Courtesy of the artist’s family

Born 1894, Braddock, Pennsylvania

Died 1967, West Virginia

“You remember the old saying,” Patrick Sullivan once explained. “‘A lie is the truth in disguise.’ It is my intention to bring truth out in all its glory on my canvases . . . a sort of parable in picture form.”[1] Specifically, Sullivan created quietly striking landscapes to reveal such lessons, recognizable for the symmetrical compositions and “clean and plain” look that he deemed essential to art. Similarly, he valued his technical expertise with paint handling, a skill he attributed to his occupation as a house painter. Working in a corner of his West Virginia bedroom, Sullivan mixed his own oil paints and sometimes worked over painted surfaces with sandpaper to generate varied textures.

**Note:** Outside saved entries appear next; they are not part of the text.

(** * Relay server: session store, question intake, reply intake, long poll

    A shallow embedding of the relay server's core
    ([relay-server/src/store.ts], [routes/questions.ts], [routes/replies.ts],
    [routes/webhook.ts]) and the properties of its session state machine,
    followed by its surroundings: authentication ([middleware/auth.ts]),
    link codes and [routes/linkChatbot.ts], the sender's retries and
    factory ([outbound/kakaoSender.ts]) and the requests of the local
    bridge ([local-bridge/src/index.ts]).

    Conventions.
    - A JavaScript string is a Rocq [string]: the UTF-8 bytes of the text.
      Equality of well-formed strings is equality of their bytes, and on
      ASCII text (ISO timestamps, UUIDs) the byte order is JavaScript's
      code-unit order.
    - [Map<string, Session>] iterates in insertion order and never loses an
      entry here, so the store is the list of its sessions in insertion
      order.  A session object mutated in place is written back under its
      key.
    - Every call to the clock or to the UUID generator is an input of the
      handler that makes it (the [..Env] records). *)

From Stdlib Require Import String Ascii List ZArith Bool Lia NArith.
From Stdlib Require Import QArith Qround DecimalString.
Close Scope Q_scope.
Import ListNotations.
Open Scope string_scope.
Open Scope Z_scope.

(* ------------------------------------------------------------------ *)
(** ** JavaScript values used by the handlers                          *)
(* ------------------------------------------------------------------ *)

(** Truthiness of a [string | undefined] value: [undefined] and the empty
    string are falsy. *)
Definition truthy (s : option string) : bool :=
  match s with
  | Some x => negb (x =? "")%string
  | None => false
  end.

(** [a ?? b] on optional strings. *)
Definition nullish {A : Type} (a : option A) (b : option A) : option A :=
  match a with
  | Some _ => a
  | None => b
  end.

(** [a > b] on strings: code-unit order. *)
Definition str_gt (a b : string) : bool := (b <? a)%string.

(** [arr.findIndex(p)], with [None] for [-1]. *)
Fixpoint findIndex {A : Type} (p : A -> bool) (l : list A) : option nat :=
  match l with
  | [] => None
  | x :: rest =>
      if p x then Some O
      else match findIndex p rest with
           | Some i => Some (S i)
           | None => None
           end
  end.

(** The built-in string operations whose Unicode tables are not reproduced
    here.  The handlers are written against this interface; [AsciiOps]
    below is the instance used to run them on concrete inputs. *)
Class StringOps := {
  trim : string -> string;
  toLowerCase : string -> string
}.

(** Opaque JSON payloads ([Record<string, unknown>]). *)
#[local] Unset Elimination Schemes.
Inductive Json :=
| JNull
| JBool (b : bool)
| JNum (literal : string)
| JStr (s : string)
| JArr (items : list Json)
| JObj (fields : list (string * Json)).
#[local] Set Elimination Schemes.

(* ------------------------------------------------------------------ *)
(** ** types.ts                                                        *)
(* ------------------------------------------------------------------ *)

Inductive SessionStatus := IDLE | WAITING_USER | RESOLVED | EXPIRED | CANCELED.

Inductive Severity := INFO | WARNING | DANGER.

Inductive ReplyType := TEXT | CHOICE | CANCEL.

Definition SessionStatus_eqb (a b : SessionStatus) : bool :=
  match a, b with
  | IDLE, IDLE | WAITING_USER, WAITING_USER | RESOLVED, RESOLVED
  | EXPIRED, EXPIRED | CANCELED, CANCELED => true
  | _, _ => false
  end.

Module PendingQuestion.
Record t := mk {
  message_id : string;
  text : string;
  choices : option (list string);
  timeout_sec : option Z;
  severity : Severity;
  metadata : option (list (string * Json));
  created_at : string
}.
End PendingQuestion.

Module Reply.
Record t := mk {
  reply_id : string;
  type : ReplyType;
  text : option string;
  choice : option string;
  created_at : string
}.
End Reply.

Module Session.
Record t := mk {
  session_id : string;
  status : SessionStatus;
  pending_question : option PendingQuestion.t;
  replies : list Reply.t;
  created_at : string;
  updated_at : string;
  owner_user_id : option string
}.
End Session.

(* ------------------------------------------------------------------ *)
(** ** store.ts                                                        *)
(* ------------------------------------------------------------------ *)

(** [const sessions = new Map<string, Session>()], in insertion order. *)
Definition Store := list Session.t.

Definition has_id (sessionId : string) (s : Session.t) : bool :=
  (Session.session_id s =? sessionId)%string.

Definition getSession (sessionId : string) (sessions : Store) : option Session.t :=
  find (has_id sessionId) sessions.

Sullivan produced only nineteen paintings that are known today, a number that would have been significantly smaller had New York dealer Sidney Janis not encountered Sullivan’s art at the Society of Independent Artists show in 1937. Immediately taken by its emotional power, he purchased several paintings and encouraged the artist’s development.[2] Then in 1938, at Janis’s prompting, Alfred Barr included Sullivan in his Masters of Popular Painting exhibition at MoMA. This show introduced contemporary, self-taught individuals as artists of stature and thereby validated their work as another branch of modernism.

Though Janis suggested that Sullivan’s imagery was coded as Christian—he saw a cross, Star of Bethlehem, and Holy Grail in The Fourth Dimension—the artist’s paintings seem less concerned with explicit religious meaning than with one’s relationship to an “infinite system of worlds and wonders.”[3] Three crosses in Solitude undeniably suggest themes of suffering and penance. Yet Sullivan places them atop a distant hill, as if to suffuse the foreground trees with their symbolism. While one tree has fallen and shattered, the other is robust and firmly rooted. A subtle cross emerges from the foliage of the standing tree, transforming it into a reflection, perhaps, of vitality amid desolate circumstances.

 

Elaine Yau

 

[1] Baker 1979, 54.

[2] Baker 1979, 58.

[3] Patrick Sullivan, quoted in Janis 1942, 70.

 

Baker, Gary E. Sullivan’s Universe: The Art of Patrick J. Sullivan, Self-Taught West Virginia Painter. Wheeling, WV: Oglebay Institute, 1979.

Janis, Sidney. They Taught Themselves: American Primitive Painters of the 20th Century. Foreword by Alfred H. Barr Jr. New York: The Dial Press, 1942.